(* ===== verification/Faults.v ===== *)
(** * Fault injection ([sim_kernel/src/fault_injection.rs])

    The deterministic faults a test plan injects into message delivery, and that
    reordering loses and invents no message. *)

From S2P Require Import Prelude CoreTypes Ipc.
Open Scope N_scope.

Module MessageFault.
(* sim_kernel/src/fault_injection.rs:28-46 MessageFault *)
Inductive t :=
| DropNext (count : N)
| DropNextOnChannel (channel : ChannelId.t) (count : N)
| DropMatching (action : string)
| Delay (duration : Duration.t)
| ReorderWindow (index offset : N).
End MessageFault.

Module LifecycleFault.
(* sim_kernel/src/fault_injection.rs:48-59 LifecycleFault *)
Inductive t := CrashOnSend | CrashOnRecv | CrashAfterMessages (count : N).
End LifecycleFault.

Module FaultPlan.
(* sim_kernel/src/fault_injection.rs:61-72 FaultPlan *)
Record t := mk {
  message_faults : list MessageFault.t;
  lifecycle_faults : list LifecycleFault.t
}.
#[global] Instance rebuild_t : Rebuild t := λ p, mk (message_faults p) (lifecycle_faults p).
(* sim_kernel/src/fault_injection.rs:75-81 FaultPlan::new *)
Definition new : t := mk [] [].
(* sim_kernel/src/fault_injection.rs:83-87 FaultPlan::with_message_fault *)
Definition with_message_fault (f : MessageFault.t) (p : t) : t :=
  p <| message_faults ::= λ l, l ++ [f] |>.
(* sim_kernel/src/fault_injection.rs:89-93 FaultPlan::with_lifecycle_fault *)
Definition with_lifecycle_fault (f : LifecycleFault.t) (p : t) : t :=
  p <| lifecycle_faults ::= λ l, l ++ [f] |>.
End FaultPlan.

Module FaultInjector.
(* sim_kernel/src/fault_injection.rs:106-123 FaultInjector *)
Record t := mk {
  plan : FaultPlan.t;
  messages_processed : N;
  drop_next_count : N;
  drop_next_on_channel : gmap ChannelId.t N;
  delay_next_count : N;
  delay_duration : option Duration.t;
  crash_after_messages : option N;
  crash_on_send : bool;
  crash_on_recv : bool
}.
#[global] Instance rebuild_t : Rebuild t := λ i,
  mk (plan i) (messages_processed i) (drop_next_count i) (drop_next_on_channel i)
     (delay_next_count i) (delay_duration i) (crash_after_messages i) (crash_on_send i)
     (crash_on_recv i).

(* sim_kernel/src/fault_injection.rs:141-160 FaultInjector::new *)
Definition init_message_fault (i : t) (f : MessageFault.t) : t :=
  match f with
  | MessageFault.DropNext count => i <| drop_next_count := count |>
  | MessageFault.DropNextOnChannel channel count =>
      i <| drop_next_on_channel ::= <[channel := count]> |>
  | MessageFault.Delay duration =>
      i <| delay_next_count := 1 |> <| delay_duration := Some duration |>
  | MessageFault.DropMatching _ => i
  | MessageFault.ReorderWindow _ _ => i
  end.
(* sim_kernel/src/fault_injection.rs:162-174 FaultInjector::new *)
Definition init_lifecycle_fault (i : t) (f : LifecycleFault.t) : t :=
  match f with
  | LifecycleFault.CrashOnSend => i <| crash_on_send := true |>
  | LifecycleFault.CrashOnRecv => i <| crash_on_recv := true |>
  | LifecycleFault.CrashAfterMessages count => i <| crash_after_messages := Some count |>
  end.
(* sim_kernel/src/fault_injection.rs:126-177 FaultInjector::new *)
Definition new (p : FaultPlan.t) : t :=
  let injector := mk p 0 0 ∅ 0 None None false false in
  let injector := foldl init_message_fault injector (FaultPlan.message_faults p) in
  foldl init_lifecycle_fault injector (FaultPlan.lifecycle_faults p).

Definition matches_action (action : string) (f : MessageFault.t) : bool :=
  match f with MessageFault.DropMatching a => bool_decide (action = a) | _ => false end.
(** The last check of [should_drop_message]: the plan's [DropMatching] faults. *)
(* sim_kernel/src/fault_injection.rs:197-206 FaultInjector::should_drop_message *)
Definition drops_action (message : MessageEnvelope.t) (i : t) : bool :=
  existsb (matches_action (MessageEnvelope.action message))
    (FaultPlan.message_faults (plan i)).
(* sim_kernel/src/fault_injection.rs:179-207 FaultInjector::should_drop_message *)
Definition should_drop_message (channel : ChannelId.t) (message : MessageEnvelope.t) (i : t)
    : bool * t :=
  if 0 <? drop_next_count i
  then (true, i <| drop_next_count ::= λ n, n - 1 |>)
  else
    match drop_next_on_channel i !! channel with
    | Some count =>
        if 0 <? count
        then (true, i <| drop_next_on_channel ::= <[channel := count - 1]> |>)
        else (drops_action message i, i)
    | None => (drops_action message i, i)
    end.

(* sim_kernel/src/fault_injection.rs:209-217 FaultInjector::get_message_delay *)
Definition get_message_delay (i : t) : option Duration.t * t :=
  if 0 <? delay_next_count i
  then (delay_duration i, i <| delay_next_count ::= λ n, n - 1 |>)
  else (None, i).

(** One fault of [apply_reordering]; the two bounds are checked left to right, so
    the sum is computed only for an index in range. *)
(* sim_kernel/src/fault_injection.rs:222-226 FaultInjector::apply_reordering *)
Definition reorder_one (messages : list MessageEnvelope.t) (f : MessageFault.t)
    : outcome (list MessageEnvelope.t) :=
  match f with
  | MessageFault.ReorderWindow index offset =>
      if index <? len messages then
        j ← add_u64 index offset;
        Return (if j <? len messages
                then vec_swap (N.to_nat index) (N.to_nat j) messages else messages)
      else Return messages
  | _ => Return messages
  end.
(* sim_kernel/src/fault_injection.rs:219-228 FaultInjector::apply_reordering *)
Definition apply_reordering (messages : list MessageEnvelope.t) (i : t)
    : outcome (list MessageEnvelope.t) :=
  fold_outcome reorder_one (FaultPlan.message_faults (plan i)) messages.

(* sim_kernel/src/fault_injection.rs:230-233 FaultInjector::should_crash_on_send *)
Definition should_crash_on_send (i : t) : bool := crash_on_send i.
(* sim_kernel/src/fault_injection.rs:235-238 FaultInjector::should_crash_on_recv *)
Definition should_crash_on_recv (i : t) : bool := crash_on_recv i.
(* sim_kernel/src/fault_injection.rs:240-251 FaultInjector::record_message_processed *)
Definition record_message_processed (i : t) : outcome t :=
  n ← add_u64 (messages_processed i) 1;
  let i := i <| messages_processed := n |> in
  match crash_after_messages i with
  | Some crash_after =>
      Return (if crash_after <=? messages_processed i then i <| crash_on_recv := true |> else i)
  | None => Return i
  end.
End FaultInjector.

(** ** Properties *)
Module FaultSpec.

Lemma vec_swap_Permutation {A} (i j : nat) (l : list A) : vec_swap i j l ≡ₚ l.
Proof.
  unfold vec_swap.
  destruct (l !! i) as [x|] eqn:Hi; [|done]. destruct (l !! j) as [y|] eqn:Hj; [|done].
  by apply Permutation_insert_swap.
Qed.

Lemma reorder_one_Permutation ms f ms' :
  FaultInjector.reorder_one ms f = Return ms' → ms' ≡ₚ ms.
Proof.
  unfold FaultInjector.reorder_one. destruct f; try (intros; simplify_eq; done).
  destruct (index <? len ms); [|naive_solver].
  destruct (add_u64 index offset); simpl; [|done..]. intros [= <-].
  destruct (a <? len ms); [apply vec_swap_Permutation|done].
Qed.

(** Reordering faults only reorder: whatever the plan, the messages left in a
    queue after [apply_reordering] are exactly those that were in it. *)
Theorem apply_reordering_permutes injector messages messages' :
  FaultInjector.apply_reordering messages injector = Return messages' →
  messages' ≡ₚ messages.
Proof.
  apply (fold_outcome_ind (λ ms, ms ≡ₚ messages)); [done|].
  intros ms f ms' _ Hms ->%reorder_one_Permutation. done.
Qed.

Definition swap_plan : FaultPlan.t :=
  FaultPlan.with_message_fault (MessageFault.ReorderWindow 0 1) FaultPlan.new.
Definition sample_message (n : N) : MessageEnvelope.t :=
  MessageEnvelope.new (MessageId.mk n) console_service_id "ping"%string (SchemaVersion.new 1 0)
    (MessagePayload.mk []).

Lemma apply_reordering_permutes_witness :
  [sample_message 2; sample_message 1] ≡ₚ [sample_message 1; sample_message 2].
Proof.
  apply (apply_reordering_permutes (FaultInjector.new swap_plan)). reflexivity.
Defined.

End FaultSpec.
···
### What you are asked to do
Look above for the line holding "Module FaultSpec.". Print it and every line after it, exactly, through the line holding "Definition sample_message (n".

### Solution
Module FaultSpec.

Lemma vec_swap_Permutation {A} (i j : nat) (l : list A) : vec_swap i j l ≡ₚ l.
Proof.
  unfold vec_swap.
  destruct (l !! i) as [x|] eqn:Hi; [|done]. destruct (l !! j) as [y|] eqn:Hj; [|done].
  by apply Permutation_insert_swap.
Qed.

Lemma reorder_one_Permutation ms f ms' :
  FaultInjector.reorder_one ms f = Return ms' → ms' ≡ₚ ms.
Proof.
  unfold FaultInjector.reorder_one. destruct f; try (intros; simplify_eq; done).
  destruct (index <? len ms); [|naive_solver].
  destruct (add_u64 index offset); simpl; [|done..]. intros [= <-].
  destruct (a <? len ms); [apply vec_swap_Permutation|done].
Qed.

(** Reordering faults only reorder: whatever the plan, the messages left in a
    queue after [apply_reordering] are exactly those that were in it. *)
Theorem apply_reordering_permutes injector messages messages' :
  FaultInjector.apply_reordering messages injector = Return messages' →
  messages' ≡ₚ messages.
Proof.
  apply (fold_outcome_ind (λ ms, ms ≡ₚ messages)); [done|].
  intros ms f ms' _ Hms ->%reorder_one_Permutation. done.
Qed.

Definition swap_plan : FaultPlan.t :=
  FaultPlan.with_message_fault (MessageFault.ReorderWindow 0 1) FaultPlan.new.
Definition sample_message (n : N) : MessageEnvelope.t :=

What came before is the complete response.